Meditation Thirty-nine: Evolutionary Motherhood and Compassion through Julian of Norwich (5/11/2020)
Pastor's Letter
Meditation Thirty-nine: Evolutionary Motherhood and Compassion through Julian of Norwich (5/11/2020)
Details
Dear Friends,
We pray you are safe and well. In the spirit of our philosophy of co-creating community and our awareness that the Spirit speaks through each of us, we invite you to share your meditations with us as well. We truly believe that in God’s economy of abundance, when we share our blessings, our thoughts, our feelings, we are all made richer.
Today’s meditation is a meditation on the possible evolution of compassion—possible if we make it happen. It comes to us through the thinking of Julian of Norwich as distilled and further developed and integrated by Matthew Fox in his daily meditation blog. May it nourish your contemplative-active hearts!
We hope and pray that you and your loved ones experience genuine peace of mind and heart, and remain in good health during this challenging time.
May the Easter Season be a time of peace, of healing and hope, of the resurrection of joy in your life!
With our love and care,
Ron & Jean
Meditation Thirty-Nine: Julian of Norwich and Evolutionary Motherhood
Recently we have been meditating on Julian’s extended teachings on the Motherhood of God, God as Mother (and not just Father). What are the fuller meanings for our times on this emphasis so deeply developed by Julian during her own times of a pandemic?Julian, in emphasizing the motherhood of God (and calling the Trinity “Mother” and also Jesus “Mother”), is bringing back gender balance to self and culture.
She is calling for a Yin/Yang energy, a Feminine/sacred masculine energy, to balance self and culture. Culturally speaking, would it be a revolution to bring feminine values into the very structures of what we call education, politics, economics, art, and religion?
Julian is inviting the mammal brain to stand up and be counted and to resist an exclusively dominant reptilian brain (“I win, you lose"). Wouldn’t the return of the mammal brain of compassion and kinship constitute a revolution? She is calling us to a still untried future that could take root after the current COVID-19 crisis moves on.

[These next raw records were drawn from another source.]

Lemma pushed_tidy s p d o u ptr :
  probes s !! ptr = None →
  (∀ ptr' o', probes s !! ptr' = Some o' → probe_owned s ptr') → (∀ q p, points s !! q = Some p → point_owned s q) →
  (∀ a q, point_list s !! a = Some q → a ≠ pt_addr p → is_Some (break_list (manager s) !! a)) →
  tidy (pushed s p d ptr o u).
Proof.
  intros Hptr T1 T2 T3. split; simpl.
  - intros ptr' o' [(<- & <-)|(_ & Ho')]%lookup_insert_Some; [left; simpl; by left|].
    destruct (T1 _ _ Ho') as [Hh|[Hl|Hl]]; [left; simpl; by right|right; left|right; right]; by apply listed_push.
  - intros q p' Hq. destruct (T2 _ _ Hq) as [Hl|Hp]; [by left|right].
    apply map_Exists_lookup in Hp as (ptr' & o' & Ho' & Hoq). apply map_Exists_lookup. exists ptr', o'.
    split; [|done]. simpl. rewrite lookup_insert_ne; [done|congruence].
  - intros a q Hq. unfold entry_push. apply lookup_insert_is_Some.
    destruct (decide (pt_addr p = a)); [by left|right]. split; [done|]. eapply T3; [done|congruence].
Qed.

(** The debug address of a new point is in no list. *)
Lemma new_point_debug w0 s w' pp p d sa off pid :
  core s → world_ok w0 s → points s !! pp = None → in_memory (installed s w' pp p) →
  replace_inst (world s) sa off pid = (w', Ok p) → debug_is p d → debug_list (manager s) !! d = None.
Proof.
  intros C V Hpp Hin Hr Hd. pose proof (replace_spec (world s) sa off pid) as Hspec. rewrite Hr in Hspec.
  destruct Hspec as (_ & _ & Hz & (_ & _ & _ & _ & Hcs & Hcp) & Hlen & _).
  assert (points (installed s w' pp p) !! pp = Some p) as Hq by (simpl; by rewrite lookup_insert_eq).
  rewrite (debug_home _ pp p d Hin Hq Hlen Hd). unfold home. rewrite Hz. simpl.
  apply (fresh_home w0 s); [done|done| |done|done|].
  - intros q' p' Hq'. apply (Hin q' p'). simpl. rewrite lookup_insert_ne; [done|congruence].
  - intros q' p' Hq' Hd'. left. apply (Hcp (pt_pid p')). by eapply (w_page _ _ V).
Qed.

Lemma register_kinv w0 mk s b pp pr s' r :
  kinv w0 s → (∀ ptr, uni_ptr (mk ptr) = ptr) → probe_point b = None → points s !! pp = None → probes s !! pr = None →
  register_probe unit_data mk s b pp pr = (s', r) → r ≠ Panic → in_memory s' → fresh_code s s' → kinv w0 s'.
Proof.
  intros [C T V] Hmk Hb Hpp Hpr Hreg Hr Hin Hfc.
  destruct (register_cases mk s b pp pr s' r C T Hb Hpp Hreg Hr)
    as [(w' & e & -> & -> & Hsm)|(s1 & p & d & o & a & -> & -> & Ha & Hpa & Ho & Hd & Hp & Hpl & Hcase)].
  { split; [by apply (core_ext s)|by apply (tidy_ext s)|by apply (world_ok_same _ s)]. }
  destruct Hcase as [[-> _]|(Hnone & Hopp & w' & Hrep & ->)]; subst a.
  - split.
    + eapply pushed_core; try done. intros Hn. destruct (t_plist _ T _ _ Hpl) as [x Hx]. congruence.
    + apply pushed_tidy; try apply T. done. intros a q Hq _. by eapply T.
    + by eapply world_ok_ext; [| |exact V].
  - change (upd_point_list _ _) with (with_point s w' pp p) in *.
    pose proof (with_point_core s w' pp p C Hpp Hnone) as C1. split.
    + eapply pushed_core; try done. intros _. change (debug_list (manager s) !! d = None).
      by eapply (new_point_debug w0 s w' pp p).
    + apply pushed_tidy; [done| | |].
      * intros ptr' o' Ho'. apply (probe_owned_ext s); [done..|]. by eapply T.
      * simpl. intros q p' [(<- & <-)|(Hne & Hq)]%lookup_insert_Some.
        -- eapply (point_owned_plist _ (pt_addr p)). simpl. by rewrite lookup_insert_eq.
        -- destruct (t_point _ T _ _ Hq) as [Hl|Hpo]; [|by right]. left. apply map_Exists_lookup in Hl as (a & q' & Hq' & ->).
           apply map_Exists_lookup. exists a, q. simpl. rewrite lookup_insert_ne; [done|congruence].
      * simpl. intros a q [(<- & <-)|(Hne & Hq)]%lookup_insert_Some Hna; [done|]. by eapply T.
    + eapply world_ok_ext; [| |eapply (installed_world w0 s w' pp p)]; try done.
      intros q p' Hq. eapply (Hfc pp p q p'); try done. simpl. by rewrite lookup_insert_eq.
Qed.
(** ** Unregistration and references *)

Lemma remove_handle_sub ptr hs : remove_handle ptr hs ⊆ hs.
Proof.
  induction hs as [|x hs IH]; simpl; [done|]. destruct (x =? ptr); intros y Hy; [by right|].
  apply elem_of_cons in Hy as [->|Hy]; [left|right; by apply IH].
Qed.
Lemma remove_handle_other ptr hs x : x ∈ hs → x ≠ ptr → x ∈ remove_handle ptr hs.
Proof.
  induction hs as [|y hs IH]; simpl; [done|]. intros [->|Hx]%elem_of_cons Hne.
  - destruct (y =? ptr) eqn:Hy; [by apply Z.eqb_eq in Hy|left].
  - destruct (y =? ptr); [done|right; by apply IH].
Qed.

When we finally face the foundational ideology that denies climate change and derives from a deep animus against mother earth, we can, with her guidance, move beyond the patriarchal pessimism and control addictions that were truly flourishing in her century as a misbegotten response to the Black Death plague. Then authoritarianism took precedence over community and despair reigned. It all echoes what Adrienne Rich observed, a “fatalistic self-hatred” accompanies patriarchy wherever it goes.
Julian is calling us to that great evolutionary leap called…Compassion. Not unlike the call of the Dali Lama: “we can do away with all religion but not with compassion. Compassion is my religion." Or Meister Eckhart: “The soul is where God is working compassion.” Or Jesus: “Be you compassionate as your Father in heaven is compassionate.” But “compassion means justice” as Eckhart and the prophets of Israel taught. And Julian recognizes that also: “God is Justice. God creates Justice in all who will be liberated through goodness. God wants to be known and loved through Justice and Compassion now and forever.”*
Julian calls us beyond mere knowledge to Wisdom. Now wouldn’t that be a revolution in education were we to follow her lead? For hundreds of years, during the modern era, education has been in pursuit of knowledge and not wisdom. Indeed, wisdom was shelved precisely because wisdom is feminine and patriarchy had no place for it and because wisdom is cosmic, not human centered. Education as a pursuit of wisdom was “pre-modern” and not modern. In the Bible wisdom is feminine and in most languages and cultures around the world. But the modern world banished her. Not so, Julian and the pre-modern consciousness.
By calling us to wisdom (as well as knowledge) Julian and Mother’s Day are calling us to a revolution in consciousness, a life of caring and interdependence. Does all this begin to name the next leap in our evolutionary journey?